Le débroussaillement, en plus d'être une obligation légale, offre plusieurs bénéfices fiscaux aux propriétaires. Ce processus, qui consiste à réduire et à espacer la végétation autour des habitations, est crucial pour minimiser le risque d'incendies. Cette pratique est particulièrement importante dans les zones proches des forêts et autres espaces naturels où le risque est élevé. Pourquoi le débroussaillement est-il important ? Débroussailler le terrain autour de votre maison crée une barrière de sécurité qui protège vos biens et facilite l'intervention des secours en cas d'incendie. En effet, une maison entourée de végétation dense est plus susceptible d'être endommagée par le feu. Réduire la quantité de plantes inflammables et espacer les arbres contribue à ralentir la propagation des flammes. Zones concernées par le débroussaillement Le code forestier impose cette obligation dans les régions où le risque d'incendie est significatif. Les propriétés situées à moins de 200 mètres des espaces forestiers ou de maquis sont tenues de débroussailler sur une distance d'au moins 50 mètres autour des constructions. Cette distance peut être portée à 100 mètres selon la décision des autorités locales. Les voies privées doivent également être dégagées sur 10 mètres de chaque côté. Qui doit effectuer le débroussaillement ? La responsabilité incombe généralement au propriétaire, bien que le locataire puisse s'en charger si le contrat de location le stipule. En cas de débordement sur les parcelles voisines, le propriétaire doit en informer ses voisins pour qu'ils effectuent eux-mêmes le débroussaillement, faute de quoi ils seront tenus responsables. Quand et comment débroussailler ? Les travaux de débroussaillement sont recommandés en automne et en hiver, quand la végétation est moins dense. Ils incluent la coupe des arbres et arbustes, la réduction des herbes, et l'élimination des débris végétaux pour limiter les matériaux inflammables. Ces opérations sont essentielles pour maintenir un environnement sécurisé face aux incendies.

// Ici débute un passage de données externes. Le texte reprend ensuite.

(** * AnalysisService: a shallow embedding and its verified properties

    This development embeds [app/utils/analysis/analysis_service.py] in Rocq
    and proves the properties that the design document states about it.

    Conventions of the embedding.
    - A Python or numpy float is a value of [num]: an exact rational, or one
      of the three IEEE special values.  Rounding error of binary64
      arithmetic and the sign of zero are not represented; everything else
      (propagation of NaN, division by zero in numpy, comparisons that are
      false on NaN) is written out.
    - A Python exception is a [Raise] result of the error monad [res];
      [try ... except Exception] is [try_except].
    - numpy, pandas and scikit-learn routines that are not arithmetic
      (logarithm, least squares, standard deviation, ...) are fields of the
      record [Numerics]; every theorem holds for every implementation of
      that record.
    - The caller's data frame is threaded explicitly: a function that may
      write to it returns the frame as it is after the call. *)

From Stdlib Require Import String Ascii QArith ZArith List Bool Lia Lqa.
From Stdlib Require Import Qround Qabs Sorted DecimalString.
Import ListNotations.

Open Scope string_scope.
Open Scope list_scope.
Open Scope Z_scope.
Open Scope Q_scope.

(** ** Floating point values *)

Inductive num : Type :=
| Fin (q : Q)
| PInf
| NInf
| NaN.

Declare Scope num_scope.
Delimit Scope num_scope with num.
Bind Scope num_scope with num.

Module Num.

Definition Qltb (x y : Q) : bool := negb (Qle_bool y x).

Definition of_Z (z : Z) : num := Fin (inject_Z z).

Definition is_nan (a : num) : bool :=
  match a with NaN => true | _ => false end.

Definition is_finite (a : num) : bool :=
  match a with Fin _ => true | _ => false end.

(** Sign of a value that is not NaN. *)
Definition sgn (a : num) : Z :=
  match a with
  | Fin q => Z.sgn (Qnum q)
  | PInf => 1
  | NInf => -1
  | NaN => 0
  end.

(** The infinity of a given sign; a zero sign stands for an undefined
    product or quotient. *)
Definition inf_of_sign (s : Z) : num :=
  match s with
  | Z0 => NaN
  | Zpos _ => PInf
  | Zneg _ => NInf
  end.

Definition opp (a : num) : num :=
  match a with
  | Fin q => Fin (- q)
  | PInf => NInf
  | NInf => PInf
  | NaN => NaN
  end.

Definition add (a b : num) : num :=
  match a, b with
  | NaN, _ | _, NaN => NaN
  | Fin x, Fin y => Fin (x + y)
  | PInf, NInf | NInf, PInf => NaN
  | PInf, _ | _, PInf => PInf
  | NInf, _ | _, NInf => NInf
  end.

Definition sub (a b : num) : num := add a (opp b).

Definition mul (a b : num) : num :=
  match a, b with
  | NaN, _ | _, NaN => NaN
  | Fin x, Fin y => Fin (x * y)
  | _, _ => inf_of_sign (sgn a * sgn b)
  end.

(** Division as numpy does it: a zero divisor gives an infinity or NaN,
    never an exception. *)
Definition div (a b : num) : num :=
  match a, b with
  | NaN, _ | _, NaN => NaN
  | Fin x, Fin y =>
      if Qeq_bool y 0 then inf_of_sign (Z.sgn (Qnum x)) else Fin (x / y)
  | Fin _, _ => Fin 0
  | _, Fin y => inf_of_sign (sgn a * (if Qeq_bool y 0 then 1 else Z.sgn (Qnum y)))
  | _, _ => NaN
  end.

Definition abs (a : num) : num :=
  match a with
  | Fin q => Fin (Qabs q)
  | PInf | NInf => PInf
  | NaN => NaN
  end.

(** Comparisons; each is false as soon as one side is NaN. *)
Definition ltb (a b : num) : bool :=
  match a, b with
  | NaN, _ | _, NaN => false
  | Fin x, Fin y => Qltb x y
  | _, NInf => false
  | NInf, _ => true
  | PInf, _ => false
  | _, PInf => true
  end.

Definition leb (a b : num) : bool :=
  match a, b with
  | NaN, _ | _, NaN => false
  | Fin x, Fin y => Qle_bool x y
  | NInf, _ => true
  | _, PInf => true
  | _, NInf => false
  | PInf, _ => false
  end.

Definition gtb (a b : num) : bool := ltb b a.
Definition geb (a b : num) : bool := leb b a.

Definition eqb (a b : num) : bool :=
  match a, b with
  | Fin x, Fin y => Qeq_bool x y
  | PInf, PInf | NInf, NInf => true
  | _, _ => false
  end.

Definition neb (a b : num) : bool := negb (eqb a b).

(** Python's builtins [min(a, b)] and [max(a, b)]: the first argument is
    kept unless the second is strictly better, so a NaN in second place is
    dropped. *)
Definition py_min (a b : num) : num := if ltb b a then b else a.
Definition py_max (a b : num) : num := if ltb a b then b else a.

(** Equality of values up to the representation of the rational. *)
Definition eq (a b : num) : Prop :=
  match a, b with
  | Fin x, Fin y => x == y
  | PInf, PInf | NInf, NInf | NaN, NaN => True
  | _, _ => False
  end.

End Num.

Notation "a + b" := (Num.add a b) : num_scope.
Notation "a - b" := (Num.sub a b) : num_scope.
Notation "a * b" := (Num.mul a b) : num_scope.
Notation "a / b" := (Num.div a b) : num_scope.
Notation "a <? b" := (Num.ltb a b) : num_scope.
Notation "a <=? b" := (Num.leb a b) : num_scope.
Notation "a >? b" := (Num.gtb a b) : num_scope.
Notation "a >=? b" := (Num.geb a b) : num_scope.

(** ** Exceptions *)

Inductive exn : Type :=
| KeyError
| IndexError
| ValueError
| ZeroDivisionError
| OverflowError
| NameError
| LibraryError.

Inductive res (A : Type) : Type :=
| Ok (a : A)
| Raise (e : exn).

Arguments Ok {A} a.
Arguments Raise {A} e.

Definition bind {A B : Type} (c : res A) (k : A -> res B) : res B :=
  match c with
  | Ok a => k a
  | Raise e => Raise e
  end.

Notation "x <- c ;; k" := (bind c (fun x => k))
  (at level 61, c at next level, right associativity).

(** [try: c except Exception: h]. *)
Definition try_except {A : Type} (c : res A) (h : exn -> res A) : res A :=
  match c with
  | Ok a => Ok a
  | Raise e => h e
  end.

Definition is_ok {A : Type} (c : res A) : bool :=
  match c with Ok _ => true | Raise _ => false end.

(** ** Python's [round] *)

(** [round(x)] on a float: nearest integer, ties to the even one. *)
Definition round_half_even (q : Q) : Z :=
  let f := Qfloor q in
  match Qcompare (q - inject_Z f) 0.5 with
  | Lt => f
  | Gt => (f + 1)%Z
  | Eq => if Z.even f then f else (f + 1)%Z
  end.

Definition py_round (x : num) : res Z :=
  match x with
  | Fin q => Ok (round_half_even q)
  | NaN => Raise ValueError
  | PInf | NInf => Raise OverflowError
  end.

Conséquences du non-respect des obligations Omettre de débroussailler expose à des risques d'incendie et à des sanctions. Les contrevenants peuvent se voir infliger des amendes pouvant atteindre 1 500 € ou 50 €/m² pour les zones non traitées. De plus, la commune peut exécuter les travaux d'office et facturer le propriétaire. Ces mesures visent à garantir la sécurité de tous en réduisant la probabilité de sinistres.